Can a Computer Have a Soul?
Complicating the debate is the question of how AI differs from types of automation that have gone before. If a machine can think like a person, does that make it a person? And most fundamentally, can a machine have a soul?
Of course, if the answer was yes then we really would be playing God, and this is at odds with many of our culture’s most deep-seated religious beliefs. Yet AI makes the questions of what is a soul and where does it reside relevant and pressing, The ancient Mesopotamians thought the soul was located in the liver, which is the largest organ in the body. During the European Middle Ages, the soul was considered to rest in the heart because if the heart stopped, death quickly followed.
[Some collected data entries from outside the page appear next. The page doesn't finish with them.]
(** Without the widget an entry point ends in a fault. *)
Lemma show_without_widget_throws :
  hasBootstrapToast emptyPageWithoutWidget = false
  /\ fst (showSuccess parseFragment BudgeteerNotifications (js "Budget saved")
                      emptyPageWithoutWidget)
     = Throw ReferenceError.
Proof. split; reflexivity. Qed.

Lemma hidden_event_removes_toast_witness :
  wellFormed pageWithToast = true
  /\ In 1 (hiddenListeners pageWithToast)
  /\ fst (dispatchHidden 1 pageWithToast) = Normal tt
  /\ ~ In 1 (idsOf (body (snd (dispatchHidden 1 pageWithToast))))
  /\ (forall c, ~ In 1 (idsOf (childrenOf c (snd (dispatchHidden 1 pageWithToast)))))
  /\ dispatchHidden 1 (snd (dispatchHidden 1 pageWithToast))
     = (Normal tt, snd (dispatchHidden 1 pageWithToast)).
Proof.
  split; [reflexivity|]. split; [left; reflexivity|].
  apply (hidden_event_removes_toast 1 pageWithToast); [reflexivity | left; reflexivity].
Defined.


(** A host whose [bootstrap] global has no [Toast] constructor: an entry
    point ends in a TypeError, and so does the handler, in the turn of the
    first of the two alerts; both alerts stay. *)
Example bootstrap_without_toast :
  fst (showDanger parseFragment BudgeteerNotifications (js "Overdrawn")
                  twoAlertsPageWithoutToast)
  = Throw TypeError
  /\ fst (onDOMContentLoaded parseFragment twoAlertsPageWithoutToast) = Throw TypeError
  /\ hiddenAlerts (snd (onDOMContentLoaded parseFragment twoAlertsPageWithoutToast)) = [0; 2].
Proof. repeat split; reflexivity. Qed.

Lemma missing_notifier_is_skipped_witness :
  findIn 0 (body flashPageWithoutScript ++ detached flashPageWithoutScript)
  = Some lowBalanceAlert
  /\ notifications flashPageWithoutScript = None
  /\ convertAlert parseFragment 0 flashPageWithoutScript
     = (Normal tt, snd (remove 0 flashPageWithoutScript))
  /\ ~ In 0 (idsOf (body (snd (convertAlert parseFragment 0 flashPageWithoutScript))))
  /\ next_id (snd (convertAlert parseFragment 0 flashPageWithoutScript))
     = next_id flashPageWithoutScript
  /\ shown (snd (convertAlert parseFragment 0 flashPageWithoutScript))
     = shown flashPageWithoutScript
  /\ hiddenListeners (snd (convertAlert parseFragment 0 flashPageWithoutScript))
     = hiddenListeners flashPageWithoutScript.
Proof.
  split; [reflexivity|]. split; [reflexivity|].
  apply (missing_notifier_is_skipped parseFragment 0 lowBalanceAlert flashPageWithoutScript);
    [reflexivity | left; reflexivity].
Defined.

(** The examples of the specification, run. *)
Example budget_saved :
  let w' := snd (showSuccess parseFragment BudgeteerNotifications (js "Budget saved")
                             emptyPage) in
  let toast := toastNode parseFragment (js "success") (glyphSuccess ++ js "Budget saved") 1 in
  fst (showSuccess parseFragment BudgeteerNotifications (js "Budget saved") emptyPage)
  = Normal tt
  /\ childrenOf 0 w' = [toast]
  /\ classNameOf (attributesOf toast)
     = js "toast align-items-center text-white bg-success border-0"
  /\ toastBodyText toast = Some ([9989; 32]%N ++ js "Budget saved").
Proof. repeat split; reflexivity. Qed.

Example method_names :
  map methodName [js "success"; js "warning"; js "danger"; js "info"]
  = [js "showSuccess"; js "showWarning"; js "showDanger"; js "showInfo"].
Proof. reflexivity. Qed.

Example several_markers :
  category (classList [(js "class", js "alert alert-danger alert-success d-none")])
  = js "success"
  /\ category (classList [(js "class", js "alert-danger alert alert-warning")])
     = js "warning"
  /\ category (classList [(js "class", js "alert d-none")]) = js "info".
Proof. repeat split; reflexivity. Qed.


Lemma category_first_match_wins_witness :
  contains [js "alert"; js "alert-danger"; js "alert-warning"] (js "alert-success") = false
  /\ contains [js "alert"; js "alert-danger"; js "alert-warning"] (js "alert-warning") = true
  /\ category [js "alert"; js "alert-danger"; js "alert-warning"] = js "warning".
Proof.
  split; [reflexivity|]. split; [reflexivity|].
  apply (proj1 (proj2 (proj2 (category_first_match_wins
                                [js "alert"; js "alert-danger"; js "alert-warning"]))));
    reflexivity.
Defined.

Lemma migration_passes_trimmed_text_witness :
  findIn 0 (body flashPage ++ detached flashPage) = Some lowBalanceAlert
  /\ notifications flashPage = Some BudgeteerNotifications
  /\ exists s,
       severityName s = category (classList (attributesOf lowBalanceAlert))
       /\ convertAlert parseFragment 0 flashPage
          = bind (entryPoint parseFragment s BudgeteerNotifications
                             (trim (textContent lowBalanceAlert)))
                 (fun _ => remove 0) flashPage.
Proof.
  split; [reflexivity|]. split; [reflexivity|].
  apply (proj1 migration_passes_trimmed_text parseFragment 0 lowBalanceAlert flashPage);
    reflexivity.
Defined.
Nowadays we tend to think of the soul as residing in the brain and giving us our sense of self. Is it any wonder that the link between creating artificial intelligence and artificial souls is being made? While there are many unanswered questions, it can seem doubtful that we’re really capable of making a sentient being out of sand.
The Real Threat
Along with these religious concerns, many suspect there will be insurmountable technological limitations. Computer scientist and CTO of SwiftKey Ben Medlock argues that AI could not accurately replicate the brain in the foreseeable future, as “we dramatically underestimate the complexity of the natural world and the human mind.”
So, if a “machine with a soul” capable of turning on its human creators is still only the stuff of sci-fi, do we need to be concerned? Yes, says scientist Andrew Ng, but not for our lives − for our jobs. If cars can be self-driving, and if we can each have our very own robot butler, then the demand for human labor is going to change dramatically. In the end, the greatest threat to humanity from AI may be that it kills us with kindness.